栄光あるゲルマン王国ミケンス伯爵家の嫡男だ。


最近妙な噂があり調べてみると新しく入ってきた1年が教師に媚びを売って気に入られてる奴がいるらしい。


教師達は特別扱いしているらしいが栄光ある我が学園が腐敗しているようで気に入らない。


その1年は中等部の演習に特別参加したらしく中等部の連中が助けられたなどと話していた。


1年に助けられるなど恥を知るべきだと思い注意するとクロード卿は別格だと全員して依怙贔屓する。


中等部の連中の目を覚まさせるために俺はクロードとかいうやつに決闘を申し込むことにした。


演習から帰ってきているはずなのに授業に出席していないらしく中々捕まえることができなかった。

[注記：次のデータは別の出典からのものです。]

Section proxy.
Context `{RE : Regexp} `{UnicodeCase} `{UrlHostname} `{OS} `{Files} `{Libraries} `{MapRange} `{GitHubLib}.

Record Proxy := {
  p_cfg : option HTTPProxyConfig;
  p_creds : gmap string CredentialDef;
  p_credOpts : list FetchOption;
  p_authToken : string;
  p_requireAuth : bool;
  (** the proxy listens *)
  p_listening : option string;
  (** [Stop] was called *)
  p_stopped : bool;
}.

Definition ProxyOption := Proxy → Proxy.

Definition add_credOpt (opt : FetchOption) : ProxyOption := λ p,
  {| p_cfg := p_cfg p; p_creds := p_creds p; p_credOpts := p_credOpts p ++ [opt]; p_authToken := p_authToken p;
     p_requireAuth := p_requireAuth p; p_listening := p_listening p; p_stopped := p_stopped p |}.
Definition proxy_WithPassBinary (path : string) : ProxyOption := add_credOpt (WithPassBinary path).
Definition proxy_WithOPBinary (path : string) : ProxyOption := add_credOpt (WithOPBinary path).
Definition proxy_WithBWBinary (path : string) : ProxyOption := add_credOpt (WithBWBinary path).
Definition proxy_WithVaultBinary (path : string) : ProxyOption := add_credOpt (WithVaultBinary path).
Definition WithAuthToken (token : string) : ProxyOption := λ p,
  {| p_cfg := p_cfg p; p_creds := p_creds p; p_credOpts := p_credOpts p; p_authToken := token;
     p_requireAuth := p_requireAuth p; p_listening := p_listening p; p_stopped := p_stopped p |}.
Definition WithRequireAuth (require : bool) : ProxyOption := λ p,
  {| p_cfg := p_cfg p; p_creds := p_creds p; p_credOpts := p_credOpts p; p_authToken := p_authToken p;
     p_requireAuth := require; p_listening := p_listening p; p_stopped := p_stopped p |}.

Definition New (cfg : HTTPProxyConfig) (creds : gmap string CredentialDef) (opts : list ProxyOption) : Proxy :=
  foldl (λ p opt, opt p)
    {| p_cfg := Some cfg; p_creds := creds; p_credOpts := []; p_authToken := ""; p_requireAuth := true;
       p_listening := None; p_stopped := false |} opts.

(** [Start]; whether the certificate authority is set up, its watcher started and
    the address free are [mitm], [watch] and [listen]. *)
Definition Start (p : Proxy) (addr : string) (mitm watch listen : result unit) : result Proxy :=
  let addr := if bool_decide (addr = "") then DefaultListenAddr else addr in
  guard_err (p_requireAuth p && bool_decide (p_authToken p = ""))
    (Errorf "proxy auth token is required" []) ≫= λ _,
  wrap_err "invalid listen address: %w" [] (SplitHostPort addr) ≫= λ '(host, _),
  guard_err (negb (bool_decide (host ∈ ["127.0.0.1"; "localhost"; "::1"])))
    (Errorf "proxy must bind to localhost only, got %s" [FS host]) ≫= λ _,
  wrap_err "setup MITM: %w" [] mitm ≫= λ _,
  wrap_err "start CA watcher: %w" [] watch ≫= λ _,
  wrap_err "listen: %w" [] listen ≫= λ _,
  Ok {| p_cfg := p_cfg p; p_creds := p_creds p; p_credOpts := p_credOpts p; p_authToken := p_authToken p;
        p_requireAuth := p_requireAuth p; p_listening := Some addr; p_stopped := p_stopped p |}.

(** [Stop]: the first call closes the listener. *)
Definition Stop (p : Proxy) (close : result unit) : result unit * Proxy :=
  if p_stopped p then (Ok tt, p)
  else
    (match p_listening p with
     | Some _ => wrap_err "close listener: %w" [] close
     | None => Ok tt
     end,
     {| p_cfg := p_cfg p; p_creds := p_creds p; p_credOpts := p_credOpts p; p_authToken := p_authToken p;
        p_requireAuth := p_requireAuth p; p_listening := None; p_stopped := true |}).

Definition ReloadConfig (p : Proxy) (cfg : HTTPProxyConfig) (creds : gmap string CredentialDef) : Proxy :=
  {| p_cfg := Some cfg; p_creds := creds; p_credOpts := p_credOpts p; p_authToken := p_authToken p;
     p_requireAuth := p_requireAuth p; p_listening := p_listening p; p_stopped := p_stopped p |}.

Definition Enabled (p : Proxy) : bool := match p_cfg p with Some cfg => hp_Enabled cfg | None => false end.

Definition ListenAddr (p : Proxy) : string :=
  match p_cfg p with
  | Some cfg => if bool_decide (hp_Listen cfg = "") then DefaultListenAddr else hp_Listen cfg
  | None => DefaultListenAddr
  end.

(** [SetupFromConfig]: no token and no setting of [require_auth] is passed on. *)
Definition SetupFromConfig (cfg : Config) : option Proxy :=
  match GetHTTPProxyConfig cfg with
  | Some h =>
    if negb (hp_Enabled h) then None
    else Some (New h (cfg_Credentials cfg)
           [proxy_WithPassBinary (GetPassBinary cfg); proxy_WithOPBinary (GetOPBinary cfg);
            proxy_WithBWBinary (GetBWBinary cfg); proxy_WithVaultBinary (GetVaultBinary cfg)])
  | None => None
  end.

Definition StartFromConfig (cfg : Config) (mitm watch listen : result unit) : result (option Proxy) :=
  match SetupFromConfig cfg with
  | None => Ok None
  | Some proxy =>
    wrap_err "start proxy: %w" [] (Start proxy (ListenAddr proxy) mitm watch listen) ≫= λ p, Ok (Some p)
  end.

(** ** The handlers *)

(** The user data of the context: none, another value or a [nil] context is not
    authenticated. *)
Definition markConnectAuthenticated (ctx : ProxyCtx) : ProxyCtx := {| connectAuthenticated := true |}.
Definition isConnectAuthenticated (ctx : ProxyCtx) : bool := connectAuthenticated ctx.

Definition isAuthenticatedProxyRequest (p : Proxy) (req : option Request) (ctx : ProxyCtx) : bool :=
  if negb (p_requireAuth p) then true
  else if isConnectAuthenticated ctx then true
  else
    match req with
    | None => false
    | Some req =>
      match parseProxyAuthorization (Header_Get (rq_Header req) "Proxy-Authorization") with
      | None => false
      | Some (user, pass) =>
        if negb (secureEqual user proxyAuthUser) then false else secureEqual pass (p_authToken p)
      end
    end.

(** [Basic realm=%q] of the realm. *)
Definition basic_realm : string := "Basic realm=" +:+ String "034" (proxyAuthRealm +:+ String "034" "").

授業を受けないなんて学生の本分を何だと思っているのだ。


ますます気に入らない。


教師達にも苦情を言うが受け入れられることはなかった。




俺はようやっと食堂でクロードとかいう痴れ者を捕まえることに成功した。


「お前がクロードとかいう1年だな」


「クロードは僕ですけど何でしょうか」


「教師達にどうやって取り入ったのか知らんが気に入らん。お前に決闘を申し込む」


「決闘ですか・・・。わかりました。お名前をおうかがいしても」


「フォテン・フォン・ミケンスだ。今日の放課後演習場で待ってるぞ」




放課後演習場には呼んでもいないのに大勢のギャラリーがつめかけていた。


こんな大勢の前で醜態を晒すのは可哀相だとは思うが自業自得だ。


戦闘が得意らしいが俺の技術の前には何もできないだろう。


何やら弱気な発言をしているが今更引くわけにはいかないのか勝負を承諾してくる。


俺は先手必勝と攻撃魔法を多重詠唱で放つ。


驚いたことに俺の放つ魔法を全て避けている。


だがいつまでも避け続けることなど不可能だ。


勝利を確信してさらに魔法の数を増やす。




いつの間に魔法を発動したのか俺は土に体を拘束されていた。


このような魔法があるなど授業で習っていない。


身動きを取れない俺の首筋に剣があてられる。


何かごちゃごちゃいっているがこんな負け方など許せるわけがない。


気が付けば俺は駄々をこねるように声を出していた。


「うるさい。うるさい。この勝負は無効だ」


言ってから気付いたが完全に負け惜しみだ。


しかし言ってしまった言葉は取り消せない。


こんな大勢の前で負けを認めるなどプライドが許さない。


相手も困っているようだが俺はもっと困っている。


どうしてこんなことになったんだ。


勝負を挑むべきではなかったとは思うが後の祭りであった。